Extracted records
--- START ---

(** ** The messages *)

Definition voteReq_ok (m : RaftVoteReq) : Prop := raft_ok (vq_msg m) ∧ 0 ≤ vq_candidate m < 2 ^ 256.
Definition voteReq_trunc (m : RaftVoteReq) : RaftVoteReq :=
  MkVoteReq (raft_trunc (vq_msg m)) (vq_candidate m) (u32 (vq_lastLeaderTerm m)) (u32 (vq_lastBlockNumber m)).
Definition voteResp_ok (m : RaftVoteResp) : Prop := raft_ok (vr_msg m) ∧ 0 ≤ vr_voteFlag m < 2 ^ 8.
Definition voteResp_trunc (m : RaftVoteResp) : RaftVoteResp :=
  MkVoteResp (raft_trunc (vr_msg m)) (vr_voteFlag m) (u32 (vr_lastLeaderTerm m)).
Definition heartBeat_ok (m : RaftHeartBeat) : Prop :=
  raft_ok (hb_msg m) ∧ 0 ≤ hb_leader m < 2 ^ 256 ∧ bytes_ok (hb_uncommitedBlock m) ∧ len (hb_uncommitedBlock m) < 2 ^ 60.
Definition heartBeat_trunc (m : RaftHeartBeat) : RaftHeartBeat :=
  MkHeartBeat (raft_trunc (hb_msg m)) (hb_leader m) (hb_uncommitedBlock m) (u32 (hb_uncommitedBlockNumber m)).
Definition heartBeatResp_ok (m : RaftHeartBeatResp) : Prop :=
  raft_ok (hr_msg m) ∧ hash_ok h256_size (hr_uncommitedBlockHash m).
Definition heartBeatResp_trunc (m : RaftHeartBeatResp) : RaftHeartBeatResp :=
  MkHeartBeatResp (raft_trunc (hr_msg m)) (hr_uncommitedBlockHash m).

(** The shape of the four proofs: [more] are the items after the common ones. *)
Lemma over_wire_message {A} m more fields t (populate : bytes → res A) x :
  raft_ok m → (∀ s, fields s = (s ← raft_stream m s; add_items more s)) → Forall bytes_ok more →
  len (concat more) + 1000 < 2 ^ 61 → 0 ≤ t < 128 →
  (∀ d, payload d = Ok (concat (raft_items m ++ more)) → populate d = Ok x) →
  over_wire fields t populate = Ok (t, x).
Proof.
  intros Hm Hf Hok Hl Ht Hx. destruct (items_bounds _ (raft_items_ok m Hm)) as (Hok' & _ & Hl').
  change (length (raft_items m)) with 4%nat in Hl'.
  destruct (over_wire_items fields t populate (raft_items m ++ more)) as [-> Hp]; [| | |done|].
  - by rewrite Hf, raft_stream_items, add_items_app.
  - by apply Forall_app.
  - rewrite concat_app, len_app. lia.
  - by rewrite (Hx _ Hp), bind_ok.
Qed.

--- END ---
--- START ---

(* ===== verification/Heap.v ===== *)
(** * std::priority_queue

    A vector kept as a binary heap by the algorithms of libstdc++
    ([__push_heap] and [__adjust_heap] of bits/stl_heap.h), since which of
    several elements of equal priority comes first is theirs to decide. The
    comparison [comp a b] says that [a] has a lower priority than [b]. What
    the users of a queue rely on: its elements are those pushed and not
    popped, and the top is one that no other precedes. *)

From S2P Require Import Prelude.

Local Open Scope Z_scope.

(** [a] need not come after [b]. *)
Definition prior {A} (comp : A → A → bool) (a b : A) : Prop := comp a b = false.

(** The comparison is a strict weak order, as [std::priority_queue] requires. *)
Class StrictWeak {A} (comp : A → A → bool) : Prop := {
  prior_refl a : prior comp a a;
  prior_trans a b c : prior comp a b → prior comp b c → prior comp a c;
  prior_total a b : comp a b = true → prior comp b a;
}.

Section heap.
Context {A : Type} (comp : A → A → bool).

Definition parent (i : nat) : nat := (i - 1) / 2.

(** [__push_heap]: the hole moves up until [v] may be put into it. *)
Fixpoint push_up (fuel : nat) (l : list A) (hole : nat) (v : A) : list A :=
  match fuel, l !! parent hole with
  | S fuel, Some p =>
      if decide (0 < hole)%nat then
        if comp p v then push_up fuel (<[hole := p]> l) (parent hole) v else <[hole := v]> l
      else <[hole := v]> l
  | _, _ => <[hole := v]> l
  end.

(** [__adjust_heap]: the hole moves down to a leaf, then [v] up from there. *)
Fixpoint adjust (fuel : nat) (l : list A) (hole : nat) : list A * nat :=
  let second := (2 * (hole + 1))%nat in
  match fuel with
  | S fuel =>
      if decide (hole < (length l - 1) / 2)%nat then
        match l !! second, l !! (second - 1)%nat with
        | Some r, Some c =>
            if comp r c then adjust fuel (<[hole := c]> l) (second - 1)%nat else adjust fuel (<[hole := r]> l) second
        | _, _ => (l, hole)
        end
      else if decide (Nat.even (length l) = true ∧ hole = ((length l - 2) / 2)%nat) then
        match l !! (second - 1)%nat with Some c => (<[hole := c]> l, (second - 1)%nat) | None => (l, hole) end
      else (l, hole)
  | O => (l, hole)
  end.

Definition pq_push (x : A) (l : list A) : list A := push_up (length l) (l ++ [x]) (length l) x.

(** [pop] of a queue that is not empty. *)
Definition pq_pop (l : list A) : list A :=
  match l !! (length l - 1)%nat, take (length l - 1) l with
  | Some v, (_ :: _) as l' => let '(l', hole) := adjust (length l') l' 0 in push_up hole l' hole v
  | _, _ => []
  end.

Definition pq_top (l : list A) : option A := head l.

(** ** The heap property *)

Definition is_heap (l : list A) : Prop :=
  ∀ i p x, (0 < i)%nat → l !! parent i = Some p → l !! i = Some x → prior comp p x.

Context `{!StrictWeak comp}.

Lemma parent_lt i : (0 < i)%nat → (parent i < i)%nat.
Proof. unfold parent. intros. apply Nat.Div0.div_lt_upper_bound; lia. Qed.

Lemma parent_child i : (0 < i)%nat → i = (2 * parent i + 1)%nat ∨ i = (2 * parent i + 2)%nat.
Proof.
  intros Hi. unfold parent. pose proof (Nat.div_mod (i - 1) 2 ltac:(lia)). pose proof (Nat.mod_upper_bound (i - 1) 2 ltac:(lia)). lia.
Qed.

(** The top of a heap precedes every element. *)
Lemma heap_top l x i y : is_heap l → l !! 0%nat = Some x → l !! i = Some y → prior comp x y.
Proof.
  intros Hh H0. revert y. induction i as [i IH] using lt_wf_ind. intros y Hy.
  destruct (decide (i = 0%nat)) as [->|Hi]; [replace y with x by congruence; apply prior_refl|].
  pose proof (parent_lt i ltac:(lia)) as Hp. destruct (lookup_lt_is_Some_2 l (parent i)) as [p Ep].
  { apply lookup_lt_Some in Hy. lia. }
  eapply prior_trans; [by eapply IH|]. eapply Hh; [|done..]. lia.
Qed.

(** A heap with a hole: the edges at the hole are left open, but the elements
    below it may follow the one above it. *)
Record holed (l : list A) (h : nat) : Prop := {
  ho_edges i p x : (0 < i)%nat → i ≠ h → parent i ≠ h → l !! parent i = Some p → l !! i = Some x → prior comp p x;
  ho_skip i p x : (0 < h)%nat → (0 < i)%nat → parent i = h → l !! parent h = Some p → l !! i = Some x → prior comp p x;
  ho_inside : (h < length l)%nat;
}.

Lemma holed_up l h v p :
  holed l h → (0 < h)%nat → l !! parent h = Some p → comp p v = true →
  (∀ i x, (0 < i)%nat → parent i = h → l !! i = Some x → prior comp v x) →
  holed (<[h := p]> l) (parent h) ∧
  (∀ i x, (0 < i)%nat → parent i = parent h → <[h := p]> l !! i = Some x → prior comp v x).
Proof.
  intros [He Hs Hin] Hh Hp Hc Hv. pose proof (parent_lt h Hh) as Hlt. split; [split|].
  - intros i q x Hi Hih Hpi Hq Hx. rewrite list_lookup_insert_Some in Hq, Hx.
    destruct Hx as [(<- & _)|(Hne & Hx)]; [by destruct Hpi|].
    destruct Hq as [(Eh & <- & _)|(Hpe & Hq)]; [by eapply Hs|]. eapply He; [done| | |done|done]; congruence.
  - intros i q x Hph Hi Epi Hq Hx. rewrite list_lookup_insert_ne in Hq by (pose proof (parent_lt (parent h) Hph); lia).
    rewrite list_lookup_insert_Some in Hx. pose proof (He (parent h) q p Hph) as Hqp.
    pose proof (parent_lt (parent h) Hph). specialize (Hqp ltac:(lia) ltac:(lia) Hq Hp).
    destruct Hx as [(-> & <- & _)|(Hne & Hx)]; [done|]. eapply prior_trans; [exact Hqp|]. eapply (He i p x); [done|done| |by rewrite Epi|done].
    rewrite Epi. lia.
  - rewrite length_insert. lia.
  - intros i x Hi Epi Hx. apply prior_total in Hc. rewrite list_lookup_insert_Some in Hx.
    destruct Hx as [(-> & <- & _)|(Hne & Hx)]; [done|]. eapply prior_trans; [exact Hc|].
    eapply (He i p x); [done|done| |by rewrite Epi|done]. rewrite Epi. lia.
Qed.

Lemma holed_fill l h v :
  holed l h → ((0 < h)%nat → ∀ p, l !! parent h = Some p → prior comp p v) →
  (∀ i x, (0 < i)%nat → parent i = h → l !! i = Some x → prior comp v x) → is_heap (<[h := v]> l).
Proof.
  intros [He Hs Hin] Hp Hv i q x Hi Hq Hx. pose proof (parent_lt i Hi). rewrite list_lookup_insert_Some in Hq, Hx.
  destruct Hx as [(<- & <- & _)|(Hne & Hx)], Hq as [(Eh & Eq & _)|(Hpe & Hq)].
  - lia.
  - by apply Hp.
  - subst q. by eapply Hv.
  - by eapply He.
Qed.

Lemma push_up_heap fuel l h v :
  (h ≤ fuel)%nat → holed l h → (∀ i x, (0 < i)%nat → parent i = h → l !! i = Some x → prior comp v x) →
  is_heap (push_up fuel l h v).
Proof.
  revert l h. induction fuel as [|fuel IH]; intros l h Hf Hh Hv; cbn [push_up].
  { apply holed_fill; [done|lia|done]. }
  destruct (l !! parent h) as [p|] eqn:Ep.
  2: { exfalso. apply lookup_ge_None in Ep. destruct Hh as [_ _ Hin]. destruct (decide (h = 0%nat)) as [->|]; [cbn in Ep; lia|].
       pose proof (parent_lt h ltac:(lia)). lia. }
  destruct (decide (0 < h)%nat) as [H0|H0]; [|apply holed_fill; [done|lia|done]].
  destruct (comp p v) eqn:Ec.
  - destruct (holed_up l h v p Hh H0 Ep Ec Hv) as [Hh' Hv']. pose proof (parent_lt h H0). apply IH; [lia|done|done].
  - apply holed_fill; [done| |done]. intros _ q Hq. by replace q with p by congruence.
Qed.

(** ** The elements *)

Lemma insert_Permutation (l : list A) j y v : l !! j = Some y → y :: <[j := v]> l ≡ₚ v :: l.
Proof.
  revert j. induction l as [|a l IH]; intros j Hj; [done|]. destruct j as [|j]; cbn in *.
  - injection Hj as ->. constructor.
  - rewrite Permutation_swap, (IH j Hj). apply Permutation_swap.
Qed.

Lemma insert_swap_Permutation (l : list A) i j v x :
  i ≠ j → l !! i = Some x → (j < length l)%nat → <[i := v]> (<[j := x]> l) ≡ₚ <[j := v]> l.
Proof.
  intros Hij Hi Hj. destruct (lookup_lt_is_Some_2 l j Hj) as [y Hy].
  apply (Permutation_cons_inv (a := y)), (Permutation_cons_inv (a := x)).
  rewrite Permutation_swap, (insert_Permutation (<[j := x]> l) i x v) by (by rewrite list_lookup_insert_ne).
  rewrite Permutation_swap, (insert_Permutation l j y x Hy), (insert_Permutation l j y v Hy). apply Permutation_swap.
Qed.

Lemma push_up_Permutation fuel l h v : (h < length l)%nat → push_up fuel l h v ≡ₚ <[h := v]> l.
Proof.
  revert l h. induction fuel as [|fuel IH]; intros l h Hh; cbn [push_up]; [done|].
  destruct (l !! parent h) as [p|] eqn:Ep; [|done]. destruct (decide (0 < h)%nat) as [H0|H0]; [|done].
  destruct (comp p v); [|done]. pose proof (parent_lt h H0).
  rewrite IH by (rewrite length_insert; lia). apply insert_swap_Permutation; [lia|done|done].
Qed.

--- END ---

**Problem requirements**
Of all the entries above, repeat only the lines from the line that has "Section heap." to the line that has "match fuel with", both lines included, exactly.

**Finished task**
Section heap.
Context {A : Type} (comp : A → A → bool).

Definition parent (i : nat) : nat := (i - 1) / 2.

(** [__push_heap]: the hole moves up until [v] may be put into it. *)
Fixpoint push_up (fuel : nat) (l : list A) (hole : nat) (v : A) : list A :=
  match fuel, l !! parent hole with
  | S fuel, Some p =>
      if decide (0 < hole)%nat then
        if comp p v then push_up fuel (<[hole := p]> l) (parent hole) v else <[hole := v]> l
      else <[hole := v]> l
  | _, _ => <[hole := v]> l
  end.

(** [__adjust_heap]: the hole moves down to a leaf, then [v] up from there. *)
Fixpoint adjust (fuel : nat) (l : list A) (hole : nat) : list A * nat :=
  let second := (2 * (hole + 1))%nat in
  match fuel with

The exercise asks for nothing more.